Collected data
****************

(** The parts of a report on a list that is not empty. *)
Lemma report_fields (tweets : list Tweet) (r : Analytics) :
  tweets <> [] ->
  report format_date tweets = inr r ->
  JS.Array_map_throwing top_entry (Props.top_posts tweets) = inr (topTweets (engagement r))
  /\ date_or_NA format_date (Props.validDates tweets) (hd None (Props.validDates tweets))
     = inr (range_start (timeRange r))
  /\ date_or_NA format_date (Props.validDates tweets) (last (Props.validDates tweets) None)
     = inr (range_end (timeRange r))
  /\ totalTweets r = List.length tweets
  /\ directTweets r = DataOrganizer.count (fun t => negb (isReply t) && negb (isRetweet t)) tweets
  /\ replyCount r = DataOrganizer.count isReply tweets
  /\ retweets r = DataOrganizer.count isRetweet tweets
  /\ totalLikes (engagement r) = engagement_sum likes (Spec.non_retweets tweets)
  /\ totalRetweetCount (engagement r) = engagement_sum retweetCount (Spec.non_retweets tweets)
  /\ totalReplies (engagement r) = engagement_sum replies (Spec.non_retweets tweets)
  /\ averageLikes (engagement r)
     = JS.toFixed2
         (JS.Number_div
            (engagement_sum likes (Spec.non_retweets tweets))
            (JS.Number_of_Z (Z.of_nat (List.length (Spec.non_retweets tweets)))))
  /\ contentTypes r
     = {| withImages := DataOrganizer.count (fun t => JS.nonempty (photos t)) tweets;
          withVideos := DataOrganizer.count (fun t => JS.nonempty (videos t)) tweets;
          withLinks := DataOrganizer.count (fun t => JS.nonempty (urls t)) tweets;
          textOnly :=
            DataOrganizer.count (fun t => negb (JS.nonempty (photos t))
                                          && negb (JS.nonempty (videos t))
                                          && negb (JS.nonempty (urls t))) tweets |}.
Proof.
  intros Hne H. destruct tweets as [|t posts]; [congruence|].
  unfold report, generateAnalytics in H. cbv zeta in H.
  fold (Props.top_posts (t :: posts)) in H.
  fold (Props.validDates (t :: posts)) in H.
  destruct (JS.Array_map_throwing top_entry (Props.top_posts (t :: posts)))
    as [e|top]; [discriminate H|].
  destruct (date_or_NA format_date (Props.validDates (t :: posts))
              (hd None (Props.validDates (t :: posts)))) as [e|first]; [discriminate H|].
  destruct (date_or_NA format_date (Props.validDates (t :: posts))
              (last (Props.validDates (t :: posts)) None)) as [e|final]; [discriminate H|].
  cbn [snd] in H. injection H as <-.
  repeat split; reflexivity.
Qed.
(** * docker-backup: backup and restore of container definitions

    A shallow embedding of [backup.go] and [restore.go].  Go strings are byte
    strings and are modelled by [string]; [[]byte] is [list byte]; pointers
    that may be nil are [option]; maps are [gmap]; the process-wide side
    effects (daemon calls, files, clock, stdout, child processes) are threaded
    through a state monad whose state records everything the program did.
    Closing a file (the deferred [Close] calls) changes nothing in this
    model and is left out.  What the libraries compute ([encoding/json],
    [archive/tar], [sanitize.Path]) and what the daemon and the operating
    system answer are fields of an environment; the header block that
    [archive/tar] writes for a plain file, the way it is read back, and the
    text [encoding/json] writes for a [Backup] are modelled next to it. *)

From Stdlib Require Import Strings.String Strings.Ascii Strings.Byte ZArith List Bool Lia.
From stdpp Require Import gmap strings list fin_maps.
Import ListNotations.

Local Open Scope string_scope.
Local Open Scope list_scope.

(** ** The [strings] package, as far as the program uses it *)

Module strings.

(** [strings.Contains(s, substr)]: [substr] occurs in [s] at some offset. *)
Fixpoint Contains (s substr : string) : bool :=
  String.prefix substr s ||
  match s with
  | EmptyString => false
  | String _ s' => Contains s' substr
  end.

****************

(Task to complete) Repeat the data in full, keeping each word exactly as it is.

(Task solution)
(** The parts of a report on a list that is not empty. *)
Lemma report_fields (tweets : list Tweet) (r : Analytics) :
  tweets <> [] ->
  report format_date tweets = inr r ->
  JS.Array_map_throwing top_entry (Props.top_posts tweets) = inr (topTweets (engagement r))
  /\ date_or_NA format_date (Props.validDates tweets) (hd None (Props.validDates tweets))
     = inr (range_start (timeRange r))
  /\ date_or_NA format_date (Props.validDates tweets) (last (Props.validDates tweets) None)
     = inr (range_end (timeRange r))
  /\ totalTweets r = List.length tweets
  /\ directTweets r = DataOrganizer.count (fun t => negb (isReply t) && negb (isRetweet t)) tweets
  /\ replyCount r = DataOrganizer.count isReply tweets
  /\ retweets r = DataOrganizer.count isRetweet tweets
  /\ totalLikes (engagement r) = engagement_sum likes (Spec.non_retweets tweets)
  /\ totalRetweetCount (engagement r) = engagement_sum retweetCount (Spec.non_retweets tweets)
  /\ totalReplies (engagement r) = engagement_sum replies (Spec.non_retweets tweets)
  /\ averageLikes (engagement r)
     = JS.toFixed2
         (JS.Number_div
            (engagement_sum likes (Spec.non_retweets tweets))
            (JS.Number_of_Z (Z.of_nat (List.length (Spec.non_retweets tweets)))))
  /\ contentTypes r
     = {| withImages := DataOrganizer.count (fun t => JS.nonempty (photos t)) tweets;
          withVideos := DataOrganizer.count (fun t => JS.nonempty (videos t)) tweets;
          withLinks := DataOrganizer.count (fun t => JS.nonempty (urls t)) tweets;
          textOnly :=
            DataOrganizer.count (fun t => negb (JS.nonempty (photos t))
                                          && negb (JS.nonempty (videos t))
                                          && negb (JS.nonempty (urls t))) tweets |}.
Proof.
  intros Hne H. destruct tweets as [|t posts]; [congruence|].
  unfold report, generateAnalytics in H. cbv zeta in H.
  fold (Props.top_posts (t :: posts)) in H.
  fold (Props.validDates (t :: posts)) in H.
  destruct (JS.Array_map_throwing top_entry (Props.top_posts (t :: posts)))
    as [e|top]; [discriminate H|].
  destruct (date_or_NA format_date (Props.validDates (t :: posts))
              (hd None (Props.validDates (t :: posts)))) as [e|first]; [discriminate H|].
  destruct (date_or_NA format_date (Props.validDates (t :: posts))
              (last (Props.validDates (t :: posts)) None)) as [e|final]; [discriminate H|].
  cbn [snd] in H. injection H as <-.
  repeat split; reflexivity.
Qed.
(** * docker-backup: backup and restore of container definitions

    A shallow embedding of [backup.go] and [restore.go].  Go strings are byte
    strings and are modelled by [string]; [[]byte] is [list byte]; pointers
    that may be nil are [option]; maps are [gmap]; the process-wide side
    effects (daemon calls, files, clock, stdout, child processes) are threaded
    through a state monad whose state records everything the program did.
    Closing a file (the deferred [Close] calls) changes nothing in this
    model and is left out.  What the libraries compute ([encoding/json],
    [archive/tar], [sanitize.Path]) and what the daemon and the operating
    system answer are fields of an environment; the header block that
    [archive/tar] writes for a plain file, the way it is read back, and the
    text [encoding/json] writes for a [Backup] are modelled next to it. *)

From Stdlib Require Import Strings.String Strings.Ascii Strings.Byte ZArith List Bool Lia.
From stdpp Require Import gmap strings list fin_maps.
Import ListNotations.

Local Open Scope string_scope.
Local Open Scope list_scope.

(** ** The [strings] package, as far as the program uses it *)

Module strings.

(** [strings.Contains(s, substr)]: [substr] occurs in [s] at some offset. *)
Fixpoint Contains (s substr : string) : bool :=
  String.prefix substr s ||
  match s with
  | EmptyString => false
  | String _ s' => Contains s' substr
  end.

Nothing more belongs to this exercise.